# [Exercise requirements]
Please quote exactly the lines below from the line containing "eexists _, _, d. split; [done|]." to the line containing "eexists. rewrite proc_put, decide_True", both lines included, and nothing else.

[Start of Attachment]

Lemma lock_ok places d w p : excludes places d w → running (w_sched w) = Some p → places !! p = Some At_lock →
  ∃ v w' d', do_call unset w (lock_mutex m false) = Ret (v, 0, w') ∧ excludes (<[p := At_test]> places) d' w'.
Proof.
  intros Hex Hrun Hp. pose proof Hex as []. apply running_spec in Hrun as Hr. destruct Hr as (Hc & Hpr & pr & Hpp & Hst).
  cbn [do_call]. unfold sc_handle_locking_lock_mutex. rewrite tbl_get_ok, ex_view0, bind_Ret_l, <-Hc by done.
  assert (m_state d = 1 → holder d ≠ p) as Hnh.
  { intros Hs E. destruct (ex_holder0 Hs) as (c & Hcc & Hsec & _). rewrite E, Hp in Hcc. by injection Hcc as <-. }
  destruct ex_state0 as [Hs0|Hs1].
  - rewrite Hs0. cbn [Z.eqb negb andb]. unfold mutex_lock. rewrite tbl_get_ok, ex_view0, bind_Ret_l by done.
    rewrite Hs0. cbn [Z.eqb negb andb]. change (require (0 + 1 <? 2 ^ 31)) with (Ret tt). rewrite bind_Ret_l.
    destruct (tbl_put_ok (mutexes w) m (MutexData (0 + 1) p) ex_ok0) as (t & -> & Hok & Hv & _); [by eexists|].
    rewrite !bind_Ret_l. eexists _, _, (MutexData 1 p). split; [done|].
    split; cbn [with_mutexes mutexes w_sched m_state holder]; [done|by rewrite Hv, decide_True|by right|..].
    + intros q k Hq Hk. destruct (decide (q = p)) as [->|]; [by left|]. rewrite lookup_insert_ne in Hq by done.
      destruct (ex_section0 q k Hq Hk) as [[? _]|?]; [lia|by right].
    + intros q Hq Hw. destruct (decide (q = p)) as [->|]; [by rewrite lookup_insert_eq|].
      rewrite lookup_insert_ne by done. by apply ex_waits0.
    + intros _. exists At_test. rewrite lookup_insert_eq. split; [done|]. split; [done|]. by apply running_not_waits.
  - rewrite Hs1. destruct (Z.eqb_spec (holder d) p) as [E|_]; [by destruct (Hnh Hs1)|]. cbn [Z.eqb negb andb].
    unfold wait_current, scheduler_wait_for, upd. rewrite Z.eqb_refl, <-Hc, Hpp, !bind_Ret_l.
    eexists _, _, d. split; [done|].
    split; cbn [with_sched mutexes w_sched]; [done|done|by right|..].
    + intros q k Hq Hk. destruct (decide (q = p)) as [->|Hqp].
      * rewrite lookup_insert_eq in Hq. injection Hq as <-. right. split; [done|].
        eexists. rewrite proc_put, decide_True by (done || by left). split; [done|]. by apply waits_spec.
      * rewrite lookup_insert_ne in Hq by done. destruct (ex_section0 q k Hq Hk) as [|[? (pq & Hpq & Hw)]]; [by left|right].
        split; [done|]. exists pq. rewrite proc_put, decide_False by (done || by left). done.
    + intros q Hq Hw. destruct (decide (q = p)) as [->|Hqp]; [by rewrite lookup_insert_eq|].
      rewrite lookup_insert_ne by done. apply ex_waits0; [done|].
      apply waits_at_put in Hw as [[? _]|[_ ?]]; [done|done|by left].
    + intros _. destruct (ex_holder0 Hs1) as (c & Hcc & Hsec & Hnw). exists c.
      rewrite lookup_insert_ne by by intros E; apply (Hnh Hs1). split; [done|]. split; [done|].
      intros Hw. apply waits_at_put in Hw as [[E _]|[_ ?]]; [by apply (Hnh Hs1)|done|by left].
Qed.

Lemma unlock_ok places d w p : excludes places d w → running (w_sched w) = Some p → places !! p = Some At_unlock →
  ∃ v w' d', do_call unset w (unlock_mutex m) = Ret (v, 0, w') ∧ excludes (<[p := At_end]> places) d' w'.
Proof.
  intros Hex Hrun Hp. pose proof Hex as []. apply running_spec in Hrun as Hr. destruct Hr as (Hc & Hpr & pr & Hpp & Hst).
  destruct (ex_section0 p _ Hp eq_refl) as [[Hs Hh]|[? _]]; [|done]. destruct d as [st h]. cbn [m_state holder] in *. subst st h.
  cbn [do_call]. unfold sc_handle_locking_unlock_mutex. rewrite tbl_get_ok, ex_view0, bind_Ret_l, <-Hc by done.
  cbn [m_state holder Z.eqb negb]. rewrite Z.eqb_refl. cbn [negb].
  destruct (unlock_last_ok w m p ex_ok0 ex_view0) as (w1 & -> & Hok & _ & _ & _ & _ & _ & Hcase).
  rewrite !bind_Ret_l. eexists _, w1.
  assert (∀ q k, q ≠ p → places !! q = Some k → section k = true → k = At_test ∧ waiting w q) as Hothers.
  { intros q k Hqp Hq Hk. destruct (ex_section0 q k Hq Hk) as [[_ ?]|?]; [congruence|done]. }
  destruct Hcase as [(k & p1 & Hk & Hp1 & Hw1 & Hfirst & Hv & Hsc)|(Hno & Hv & Hsc)].
  - set (t := turn (scheduler_current_process (w_sched w)) k) in *.
    assert (waiting w t) as Hwt by by exists p1.
    assert (t ≠ p) as Htp by (intros E; rewrite E in Hwt; by eapply running_not_waits).
    pose proof (ex_waits0 t (turn_range _ _) Hwt) as Ht.
    assert (∀ q, waiting w1 q ↔ q ≠ t ∧ waiting w q) as Hwq.
    { intros q. rewrite Hsc. split.
      - intros Hw. apply waits_at_put in Hw as [[-> Hw]|?]; [by rewrite woken_not_waits in Hw|done|apply turn_valid].
      - intros (Hne & pq & Hpq & Hw). exists pq. by rewrite proc_put, decide_False by (done || apply turn_valid). }
    exists (MutexData 1 t). split; [done|]. split; cbn [m_state holder]; [done|done|by right|..].
    + intros q c Hq Hsec. destruct (decide (q = p)) as [->|Hqp]; [rewrite lookup_insert_eq in Hq; by injection Hq as <-|].
      rewrite lookup_insert_ne in Hq by done. destruct (Hothers q c Hqp Hq Hsec) as [? ?].
      destruct (decide (q = t)) as [->|]; [by left|right]. by rewrite Hwq.
    + intros q Hq (Hqt & Hw)%Hwq. destruct (decide (q = p)) as [->|]; [by apply running_not_waits in Hw|].
      rewrite lookup_insert_ne by done. by apply ex_waits0.
    + intros _. exists At_test. rewrite lookup_insert_ne by done. split; [done|]. split; [done|]. rewrite Hwq. tauto.
  - exists (MutexData 0 p). split; [done|]. split; cbn [m_state holder]; rewrite ?Hsc; [done|done|by left|..|done].
    + intros q c Hq Hsec. destruct (decide (q = p)) as [->|Hqp]; [rewrite lookup_insert_eq in Hq; by injection Hq as <-|].
      rewrite lookup_insert_ne in Hq by done. right. by apply Hothers.
    + intros q Hq Hw. exfalso. by apply (Hno q).
Qed.

(** ** How far the function is *)

Inductive phase places : Z → gset Z → Z → Prop :=
  | ph_before : (∀ p c, places !! p = Some c → late c = false ∧ c ≠ At_leave ∧ c ≠ At_set) → phase places 0 ∅ 0
  | ph_inside p : places !! p = Some At_leave → (∀ q c, places !! q = Some c → late c = false) →
      phase places 1 {[p]} 0
  | ph_flag p : places !! p = Some At_set → (∀ q c, places !! q = Some c → late c = false) → phase places 1 ∅ 0
  | ph_after : (∀ p c, places !! p = Some c → busy c = false) → phase places 1 ∅ 1.

(** Every process but one keeps what it satisfies. *)
Lemma all_insert (P : place → Prop) places p c : (∀ q k, places !! q = Some k → P k) → P c →
  ∀ q k, <[p := c]> places !! q = Some k → P k.
Proof. intros Ha Hc q k [[_ <-]|[_ Hk]]%lookup_insert_Some; [done|by eapply Ha]. Qed.

Lemma phase_move places p c c' r i a : phase places r i a → places !! p = Some c → busy c = false →
  busy c' = false → (late c' = true → a = 1 ∨ late c = true) → phase (<[p := c']> places) r i a.
Proof.
  intros Hph Hp Hb Hb' Hl. destruct Hph as [Hall|q Hq Hall|q Hq Hall|Hall].
  - apply ph_before. apply (all_insert (λ c, late c = false ∧ c ≠ At_leave ∧ c ≠ At_set)); [done|].
    pose proof (Hall p c Hp) as (Hlc & _). split; [|by destruct c']. apply not_true_iff_false. intros E.
    destruct (Hl E) as [?|?]; [done|congruence].
  - assert (q ≠ p) by (intros ->; by destruct c; simplify_eq). apply ph_inside; [by rewrite lookup_insert_ne|].
    apply (all_insert (λ c, late c = false)); [done|]. pose proof (Hall p c Hp) as Hlc.
    apply not_true_iff_false. intros E. destruct (Hl E) as [?|?]; [done|congruence].
  - assert (q ≠ p) by (intros ->; by destruct c; simplify_eq). apply (ph_flag _ q); [by rewrite lookup_insert_ne|].
    apply (all_insert (λ c, late c = false)); [done|]. pose proof (Hall p c Hp) as Hlc.
    apply not_true_iff_false. intros E. destruct (Hl E) as [?|?]; [done|congruence].
  - apply ph_after. by apply (all_insert (λ c, busy c = false)).
Qed.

[End of Attachment]

# [Your response]
    eexists _, _, d. split; [done|].
    split; cbn [with_sched mutexes w_sched]; [done|done|by right|..].
    + intros q k Hq Hk. destruct (decide (q = p)) as [->|Hqp].
      * rewrite lookup_insert_eq in Hq. injection Hq as <-. right. split; [done|].
        eexists. rewrite proc_put, decide_True by (done || by left). split; [done|]. by apply waits_spec.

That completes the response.